3 – Fruit and Vegetables are Expensive

This is a common comment is the expat community, but it isn’t always the case. Fruit and Vegetables in South Korea are very seasonal and therefore one month certain things can be cheap and the next more expensive. Of example Apples can found cheap during October and November but in March and April they can be expensive. All also depends on where you’re shopping, Markets and Local Marts are generally cheaper than the large supermarkets like Homeplus or EMart etc.

4 – Living in the fear of War

North Korea are a worry for many people as they are unpredictable and have the resources to cause some serious problems. However the firepower, allies and resources which South Korea has far outmatch them and so people are not overly worried about it. The two Koreans are basically neighbors who dislike each other but have no reason to fight.
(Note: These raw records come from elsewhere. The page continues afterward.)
Lemma X1_map_bucket_extremes_witness :
  Forall (fun b => np_less b (Float64.of_Z 100) = true)
    (FeatureMapper._std_bins len_fitted) /\
  FeatureMapper.map_bucket len_fitted (Float64.of_Z 100)
    = length (FeatureMapper._std_bins len_fitted) /\
  Forall (fun b => np_less b (Float64.of_Z (-100)) = false)
    (FeatureMapper._std_bins len_fitted) /\
  FeatureMapper.map_bucket len_fitted (Float64.of_Z (-100)) = 0%nat.
Proof.
  assert (FeatureMapper._std_bins len_fitted
          = Float64.of_Z <$> [-1; 0; 1; 2; 3; 4; 5; 6; 7]) as Hbins
    by (vm_compute; reflexivity).
  assert (Forall (fun b => np_less b (Float64.of_Z 100) = true)
            (FeatureMapper._std_bins len_fitted)) as Hhi.
  { rewrite Hbins. repeat (constructor; [vm_compute; reflexivity|]).
    constructor. }
  assert (Forall (fun b => np_less b (Float64.of_Z (-100)) = false)
            (FeatureMapper._std_bins len_fitted)) as Hlo.
  { rewrite Hbins. repeat (constructor; [vm_compute; reflexivity|]).
    constructor. }
  split; [exact Hhi|]. split.
  - exact (proj1 (proj2 (X1_map_bucket_extremes len_fitted (Float64.of_Z 100))) Hhi).
  - split; [exact Hlo|].
    exact (proj2 (proj2 (X1_map_bucket_extremes len_fitted (Float64.of_Z (-100)))) Hlo).
Defined.

(** The order of numpy is transitive on the side of "not after". *)
Lemma np_not_less_trans (a b c : float) :
  np_less b a = false -> np_less c b = false -> np_less c a = false.
Proof.
  unfold np_less, Float64.ltb, Float64.is_nan, SFltb, SFcompare.
  float_order_cases a b c.
Qed.

Lemma np_less_irrefl (a : float) : np_less a a = false.
Proof.
  unfold np_less, Float64.ltb, Float64.is_nan, SFltb, SFcompare.
  destruct a as [[]|[]| |[] m e]; try done; fold_pos_compare;
    rewrite Z.compare_refl, Pos.compare_refl; done.
Qed.

Lemma ascendingb_sound (arr : list float) :
  ascendingb arr = true -> ascending arr.
Proof.
  induction arr as [|a arr IH]; intros Hb i j x y Hij Hi Hj; [done|].
  assert (ascending arr) as Hrest.
  { apply IH. destruct arr; [done|]. simpl in Hb.
    by apply andb_true_iff in Hb as [_ ?]. }
  assert (forall k z, arr !! k = Some z -> np_less z a = false) as Hhead.
  { destruct arr as [|b arr]; [done|]. simpl in Hb.
    apply andb_true_iff in Hb as [Hab _]. apply negb_true_iff in Hab.
    intros k z Hz. apply (np_not_less_trans a b z); [done|].
    apply (Hrest 0%nat k); [lia|done|done]. }
  destruct i as [|i], j as [|j]; simpl in *; try lia.
  - injection Hi as <-. injection Hj as <-. apply np_less_irrefl.
  - injection Hi as <-. by eapply Hhead.
  - apply (Hrest i j); [lia|done|done].
Qed.

(** X2: when the boundaries are in ascending order, [map_bucket] is the
    number of boundaries strictly below the value. *)
Theorem X2_map_bucket_counts_boundaries_below (self : FeatureMapper.t)
    (value : float) :
  ascending (FeatureMapper._std_bins self) ->
  FeatureMapper.map_bucket self value
    = count_below (FeatureMapper._std_bins self) value.
Proof. intros Hasc. by apply np_searchsorted_ascending. Qed.

Lemma X2_map_bucket_counts_boundaries_below_witness :
  ascending (FeatureMapper._std_bins len_fitted) /\
  FeatureMapper.map_bucket len_fitted (Float64.of_Z 3)
    = count_below (FeatureMapper._std_bins len_fitted) (Float64.of_Z 3).
Proof.
  assert (ascending (FeatureMapper._std_bins len_fitted)) as Hasc
    by (apply ascendingb_sound; vm_compute; reflexivity).
  split; [exact Hasc|].
  exact (X2_map_bucket_counts_boundaries_below len_fitted (Float64.of_Z 3) Hasc).
Defined.

(** ** FeatureMapper.fit *)

Section FeatureMapperFit.
Context `{!Numpy}.

Lemma fit_loop_length_cases n sd sz r :
  length (FeatureMapper.fit_loop n sd sz r)
    = if Float64.gtb sd ZERO then n else 0%nat.
Proof.
  destruct (Float64.gtb sd ZERO) eqn:E.
  - by apply fit_loop_length.
  - by rewrite fit_loop_stop.
Qed.

(** X3: whenever [num_bin] can be computed, [fit] returns; the boundaries
    start with [mean - std * num_std] and there are [num_bin + 1] of them
    when [num_bin] is positive and the deviation exceeds [ZERO], and one
    otherwise: a count that is zero or negative, a deviation at or below
    [ZERO] or a NaN deviation all leave the single first boundary. *)
Theorem X3_fit_number_of_boundaries (self : FeatureMapper.t) (num_bin : Z) :
  FeatureMapper.num_bin_of self = Ok num_bin ->
  exists fitted,
    FeatureMapper.fit self = Ok fitted /\
    FeatureMapper._std_bins fitted !! 0%nat
      = Some (Float64.sub (np_mean (FeatureMapper.values self))
                (Float64.mul (np_std (FeatureMapper.values self))
                   (FeatureMapper._num_std self))) /\
    Z.of_nat (length (FeatureMapper._std_bins fitted))
      = if Float64.gtb (np_std (FeatureMapper.values self)) ZERO
           && (0 <? num_bin)
        then num_bin + 1 else 1.
Proof.
  intros Hnb. unfold FeatureMapper.fit. rewrite Hnb. cbn [mbind result_bind].
  eexists. split; [reflexivity|]. cbn [FeatureMapper._std_bins].
  split; [done|]. cbn [length]. rewrite fit_loop_length_cases.
  destruct (Float64.gtb _ ZERO); simpl; [|done].
  destruct (Z.ltb_spec 0 num_bin); lia.
Qed.

(** The three ways [num_bin] fails to be computed. *)
Lemma num_bin_of_cases (self : FeatureMapper.t) :
  let ratio :=
    Float64.div (FeatureMapper._num_std self) (FeatureMapper._size_std self) in
  FeatureMapper.num_bin_of self =
    if Float64.is_zero (FeatureMapper._size_std self)
    then Raise ZeroDivisionError
    else match ratio with
         | S754_nan => Raise ValueError
         | S754_infinity _ => Raise OverflowError
         | _ => Ok (2 * default 0 (Float64.trunc ratio))
         end.
Proof.
  unfold FeatureMapper.num_bin_of, py_truediv.
  destruct (Float64.is_zero _); [done|]. cbn [mbind result_bind].
  by destruct (Float64.div _ _).
Qed.

(** X4: the exceptions of [fit].  It raises [ZeroDivisionError] exactly
    when [size_std] is zero, [ValueError] exactly when [size_std] is not
    zero and the ratio [num_std / size_std] is NaN, [OverflowError]
    exactly when [size_std] is not zero and the ratio is infinite, and
    nothing else. *)
Theorem X4_fit_exceptions (self : FeatureMapper.t) (e : exn) :
  let size_zero := Float64.is_zero (FeatureMapper._size_std self) in
  let ratio :=
    Float64.div (FeatureMapper._num_std self) (FeatureMapper._size_std self) in
  FeatureMapper.fit self = Raise e <->
  (e = ZeroDivisionError /\ size_zero = true) \/
  (e = ValueError /\ size_zero = false /\ ratio = S754_nan) \/
  (e = OverflowError /\ size_zero = false /\ exists s, ratio = S754_infinity s).
Proof.
  intros size_zero ratio. unfold FeatureMapper.fit.
  rewrite num_bin_of_cases. fold size_zero ratio.
  destruct size_zero; cbn [mbind result_bind].
  - split; [intros [= <-]; by left|].
    intros [[-> _]|[(_ & ? & _)|(_ & ? & _)]]; done.
  - destruct ratio as [s|s| |s m ex]; cbn [mbind result_bind]; split;
      try done;
      try (intros [[_ ?]|[(_ & _ & ?)|(_ & _ & ? & ?)]]; done).
    + intros [= <-]. right. right. eauto.
    + intros [[_ ?]|[(_ & _ & ?)|(-> & _ & _)]]; done.
    + intros [= <-]. right. by left.
    + intros [[_ ?]|[(-> & _ & _)|(_ & _ & ? & ?)]]; done.
Qed.

(** X5: fitting again without new values changes nothing: [fit] on a fitted
    mapper returns that very mapper. *)
Theorem X5_fit_again_is_identity (self fitted : FeatureMapper.t) :
  FeatureMapper.fit self = Ok fitted ->
  FeatureMapper.fit fitted = Ok fitted.
Proof.
  unfold FeatureMapper.fit, FeatureMapper.num_bin_of.
  destruct (py_truediv _ _) as [q|] eqn:Eq; cbn [mbind result_bind]; [|done].
  destruct (py_int q) as [n|] eqn:En; cbn [mbind result_bind]; [|done].
  intros [= <-]. cbn [FeatureMapper._num_std FeatureMapper._size_std
                      FeatureMapper.values FeatureMapper.feat_name].
  rewrite Eq. cbn [mbind result_bind]. rewrite En. done.
Qed.

End FeatureMapperFit.

Lemma X3_fit_number_of_boundaries_witness :
  FeatureMapper.num_bin_of len_mapper = Ok 8 /\
  exists fitted,
    @FeatureMapper.fit numpy64 len_mapper = Ok fitted /\
    Z.of_nat (length (FeatureMapper._std_bins fitted)) = 9.
Proof.
  split; [vm_compute; reflexivity|].
  destruct (@X3_fit_number_of_boundaries numpy64 len_mapper 8)
    as (fitted & Hfit & _ & Hlen); [vm_compute; reflexivity|].
  exists fitted. split; [exact Hfit|].
  rewrite Hlen. vm_compute. reflexivity.
Defined.

Lemma X5_fit_again_is_identity_witness :
  @FeatureMapper.fit numpy64 len_mapper = Ok len_fitted /\
  @FeatureMapper.fit numpy64 len_fitted = Ok len_fitted.
Proof.
  assert (@FeatureMapper.fit numpy64 len_mapper = Ok len_fitted) as Hfit
    by (vm_compute; reflexivity).
  split; [exact Hfit|].
  exact (@X5_fit_again_is_identity numpy64 len_mapper len_fitted Hfit).
Defined.

(** ** FeatureBinner.transform *)

Lemma dict_set_fresh {V} (d : pydict V) k v :
  k ∉ dict_keys d -> dict_set d k v = d ++ [(k, v)].
Proof.
  induction d as [|[k' v'] d IH]; intros Hk; simpl; [done|].
  unfold dict_keys in Hk. rewrite fmap_cons in Hk.
  apply not_elem_of_cons in Hk as [Hne Hk]. simpl in Hne.
  apply String.eqb_neq in Hne. rewrite Hne. f_equal. by apply IH.
Qed.

Lemma mapM_result_raise {A B} (f : A -> result B) (l : list A) (e : exn) :
  mapM f l = Raise e -> exists x, x ∈ l /\ f x = Raise e.
Proof.
  induction l as [|a l IH]; simpl; [done|].
  destruct (f a) as [b|e'] eqn:Ea; simpl.
  - destruct (mapM f l) as [k|e'] eqn:Ek; simpl; [done|].
    intros [= <-]. destruct (IH eq_refl) as (x & Hx & Hfx).
    exists x. split; [by apply list_elem_of_further|done].
  - intros [= <-]. exists a. split; [apply list_elem_of_here|done].
Qed.

Lemma for_each_raise {S A} (body : S -> A -> result S) (l : list A) (s : S)
    (e : exn) :
  for_each body s l = Raise e ->
  exists s0 x, x ∈ l /\ body s0 x = Raise e.
Proof.
  revert s. induction l as [|a l IH]; intros s; simpl; [done|].
  destruct (body s a) as [s1|e'] eqn:Ea; simpl.
  - intros Hrest. destruct (IH _ Hrest) as (s0 & x & Hx & Hb).
    exists s0, x. split; [by apply list_elem_of_further|done].
  - intros [= <-]. exists s, a. split; [apply list_elem_of_here|done].
Qed.

Section FeatureBinnerTransform.
Context `{!PyBuiltins}.

Lemma map_feature_non_numeric (self : FeatureBinner.t) name value :
  py_float value = Raise ValueError ->
  FeatureBinner._map_feature self name value = Ok [(name, value)].
Proof. intros Hf. unfold FeatureBinner._map_feature. by rewrite Hf. Qed.

Lemma map_feature_mapped (self : FeatureBinner.t) name value f mapper :
  py_float value = Ok f ->
  FeatureBinner.features self !! name = Some mapper ->
  FeatureBinner._map_feature self name value
    = Ok [(name, PyInt (Z.of_nat (FeatureMapper.map_bucket mapper f)))].
Proof. intros Hf Hm. unfold FeatureBinner._map_feature. by rewrite Hf, Hm. Qed.

Lemma map_feature_raise (self : FeatureBinner.t) name value e :
  FeatureBinner._map_feature self name value = Raise e ->
  py_float value = Raise e /\ e <> ValueError.
Proof.
  unfold FeatureBinner._map_feature.
  destruct (py_float value) as [f|[]]; try done;
    try (by intros [= <-]).
  by destruct (_ !! name).
Qed.

(** The value found under a key of the transformed dataset is the one
    [_map_feature] computes for the pair at the same place. *)
Lemma transform_get (self : FeatureBinner.t) (X X' : dataset) s i sent w
    name value v' :
  FeatureBinner.transform self X = Ok X' ->
  X !! s = Some sent -> sent !! i = Some w ->
  NoDup (dict_keys w) -> (name, value) ∈ w ->
  FeatureBinner._map_feature self name value = Ok [(name, v')] ->
  exists sent' w',
    X' !! s = Some sent' /\ sent' !! i = Some w' /\
    dict_get w' name = Some v'.
Proof.
  intros HX Hs Hi Hnd Hin Hmap.
  destruct (transform_lookup _ _ _ _ _ _ _ HX Hs Hi) as (sent' & w' & ? & ? & Hw).
  exists sent', w'. split; [done|]. split; [done|].
  by apply (transform_items_get self w [] w' name value).
Qed.

Lemma transform_items_keys (self : FeatureBinner.t) (w : word) acc w' :
  for_each (FeatureBinner.transform_item self) acc w = Ok w' ->
  NoDup (dict_keys acc ++ dict_keys w) ->
  dict_keys w' = dict_keys acc ++ dict_keys w.
Proof.
  unfold dict_keys. revert acc.
  induction w as [|kv w IH]; intros acc; cbn [for_each].
  - intros [= <-] _. by rewrite app_nil_r.
  - destruct (FeatureBinner.transform_item _ _ _) as [acc1|] eqn:E;
      cbn [mbind result_bind]; [|done].
    destruct (transform_item_set _ _ _ _ E) as (v' & _ & ->).
    intros Hrest Hnd. rewrite fmap_cons in *.
    assert (kv.1 ∉ acc.*1) as Hfresh.
    { apply NoDup_app in Hnd as (_ & Hdis & _). intros Hin.
      apply (Hdis _ Hin). apply list_elem_of_here. }
    rewrite (dict_set_fresh acc kv.1 v' Hfresh) in Hrest.
    assert ((acc ++ [(kv.1, v')]).*1 ++ w.*1 = acc.*1 ++ kv.1 :: w.*1) as Heq.
    { rewrite fmap_app. cbn [fmap list_fmap]. by rewrite <- app_assoc. }
    rewrite (IH _ Hrest); [done|]. by rewrite Heq.
Qed.
(** * YTDASH: download queue, credential vault and session registry

    A shallow embedding of [download/queue.py], [download/models.py],
    [download/downloader.py] (progress hook), [auth/cookie_manager.py] and
    [auth/session.py], with the properties the design document states about
    them.

    Conventions.
    - Python dictionaries keyed by strings are [gmap string _].
    - [datetime.utcnow()] is an input: every operation that reads the clock
      takes the reading(s) as arguments, in the order the source reads them.
    - [uuid.uuid4()] is an injective supply indexed by the number of draws.
    - An operation that can raise returns a [result]; an operation that
      mutates the object and can raise after a partial update returns the
      outcome together with the state it leaves behind. *)

From Stdlib Require Import ZArith QArith Lia Lqa List Bool.
From Stdlib.Strings Require Import Byte.
From stdpp Require Import base option gmap strings list fin_maps pretty.

Local Open Scope string_scope.
Local Open Scope list_scope.
Local Open Scope Z_scope.

(** ** Exceptions and fallible results *)

Inductive exn : Type :=
| EncryptionError (message : string)   (* utils/errors.py *)
| QueueFullError                       (* utils/errors.py *)
| QueueFull                            (* asyncio.QueueFull *)
| OverflowError                        (* datetime arithmetic out of range *)
| ValidationError                      (* pydantic field constraint *)
| TypeError                            (* arithmetic on None *)
| KeyError (key : string).

Inductive result (A : Type) : Type :=
| Ok (a : A)
| Raise (e : exn).
Arguments Ok {A} a.
Arguments Raise {A} e.


Definition rbind {A B} (r : result A) (k : A -> result B) : result B :=
  match r with Ok a => k a | Raise e => Raise e end.

(** ** [datetime] and [timedelta]

    A [datetime] is the number of microseconds since 0001-01-01T00:00:00;
    Python accepts the instants of the years 1 to 9999 and raises
    [OverflowError] when arithmetic leaves that range.  A [timedelta] is a
    number of microseconds whose day count has magnitude at most 999999999. *)

Abbreviation datetime := Z (only parsing).
Abbreviation timedelta := Z (only parsing).

Definition US_PER_HOUR : Z := 3600000000.
Definition US_PER_DAY : Z := 86400000000.
Definition DATETIME_MAX : Z := 3652059 * US_PER_DAY - 1.
Definition TIMEDELTA_MIN : Z := - 999999999 * US_PER_DAY.
Definition TIMEDELTA_MAX : Z := 999999999 * US_PER_DAY + (US_PER_DAY - 1).

Definition valid_datetime (t : datetime) : Prop := 0 <= t <= DATETIME_MAX.

(* timedelta(hours=h) *)
Definition timedelta_hours (h : Z) : result timedelta :=
  let us := h * US_PER_HOUR in
  if (TIMEDELTA_MIN <=? us) && (us <=? TIMEDELTA_MAX) then Ok us
  else Raise OverflowError.

(* t + d and t - d on a datetime *)
Definition datetime_add (t : datetime) (d : timedelta) : result datetime :=
  if (0 <=? t + d) && (t + d <=? DATETIME_MAX) then Ok (t + d)
  else Raise OverflowError.

Definition datetime_sub (t : datetime) (d : timedelta) : result datetime :=
  if (0 <=? t - d) && (t - d <=? DATETIME_MAX) then Ok (t - d)
  else Raise OverflowError.

(* now + timedelta(hours=h), as both stores compute an expiry *)
Definition plus_hours (now : datetime) (h : Z) : result datetime :=
  rbind (timedelta_hours h) (datetime_add now).

(** ** [uuid.uuid4()] *)

Class Uuid4 := {
  uuid4 : nat -> string;
  uuid4_inj : Inj (=) (=) uuid4
}.

(** ** External libraries used by the vault

    [cryptography.fernet.Fernet] bound to the manager's key, and the JSON
    codec.  [fernet_encrypt] takes the timestamp and IV material it draws;
    [fernet_decrypt] is [None] on [InvalidToken].  [json_loads] stands for
    [json.loads(b.decode('utf-8'))] followed by [len(..)]: it returns the
    text of the exception when any of the three raises. *)

Abbreviation bytes := (list byte) (only parsing).
Abbreviation Cookies := (gmap string string) (only parsing).

Class Fernet := {
  fernet_encrypt : bytes -> bytes -> bytes;
  fernet_decrypt : bytes -> option bytes;
  fernet_decrypt_encrypt : forall iv p, fernet_decrypt (fernet_encrypt iv p) = Some p
}.

Class Json := {
  json_dumps : Cookies -> bytes;
  json_loads : bytes -> string + Cookies;
  json_loads_dumps : forall c, json_loads (json_dumps c) = inr c
}.

(** ** auth/cookie_manager.py *)

Module CookieManager.

Record Meta := {
  created_at : datetime;
  last_accessed : datetime;
  expires_at : datetime
}.

Record t := {
  _cookie_store : gmap string bytes;
  _metadata : gmap string Meta
}.

Definition init : t := {| _cookie_store := ∅; _metadata := ∅ |}.

Section Ops.
Context `{Fernet} `{Json}.

(* json.dumps and Fernet.encrypt accept every dictionary of strings, so the
   except clause is not entered *)
Definition encrypt_cookies (iv : bytes) (cookies : Cookies) : result bytes :=
  Ok (fernet_encrypt iv (json_dumps cookies)).

Definition decrypt_cookies (encrypted_cookies : bytes) : result Cookies :=
  match fernet_decrypt encrypted_cookies with
  | None => Raise (EncryptionError "Invalid encryption token")
  | Some decrypted =>
      match json_loads decrypted with
      | inr cookies => Ok cookies
      | inl e => Raise (EncryptionError (String.append "Failed to decrypt cookies: " e))
      end
  end.

Definition store_cookies (iv : bytes) (now : datetime)
    (session_id : string) (cookies : Cookies) (expires_in_hours : Z)
    (self : t) : result unit * t :=
  match encrypt_cookies iv cookies with
  | Raise e => (Raise e, self)
  | Ok encrypted =>
      let self1 := {| _cookie_store := <[session_id := encrypted]> (_cookie_store self);
                      _metadata := _metadata self |} in
      match plus_hours now expires_in_hours with
      | Raise e => (Raise e, self1)
      | Ok expiry =>
          (Ok tt,
           {| _cookie_store := _cookie_store self1;
              _metadata := <[session_id := {| created_at := now;
                                              last_accessed := now;
                                              expires_at := expiry |}]>
                             (_metadata self1) |})
      end
  end.

Definition delete_cookies (session_id : string) (self : t) : bool * t :=
  match _cookie_store self !! session_id with
  | Some _ =>
      (true, {| _cookie_store := delete session_id (_cookie_store self);
                _metadata := delete session_id (_metadata self) |})
  | None => (false, self)
  end.

Definition touch (now : datetime) (m : Meta) : Meta :=
  {| created_at := created_at m; last_accessed := now; expires_at := expires_at m |}.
5 – All Foreigners are English Teachers

We often read online comments and blogs by people who see the only possible way for a foreigner to work in South Korea is as an English Teacher. This is of course not true and in fact English Teachers make up just a small part of the foreign working population in South Korea. You of course have American Military Service Personnel, as well as skilled and semi-skilled labor in a wide range of different industries. There are of course International students whose numbers grow year on year.

6 – PSY is the highlight of KPOP

PSY has been a great ambassador for KPOP and Korea around the world during both 2012 and 2013. However he is just a small aspect of KPOP which although not the best genre of music it’s certainly developing and progressing. Love it or hate it KPOP can be a big part of Korean life.

7 – Korea has 4 Unique and different Seasons

This may have been true in the past however these days there are basically 2 main seasons Winter and Summer. Spring and Autumn (Fall) last maybe a month, 6 weeks at the most. They act as a buffer between the heat and humidity of the summer and the ice and freezing cold of Winter.

8 – All Koreans like Kimchi and Spicy Food

Although on average Koreans do like and can tolerate spicy food more than the average Brit or American, not everyone likes it. It would be the same as saying all Brits like Fish & Chips or all Germans like Chocolate.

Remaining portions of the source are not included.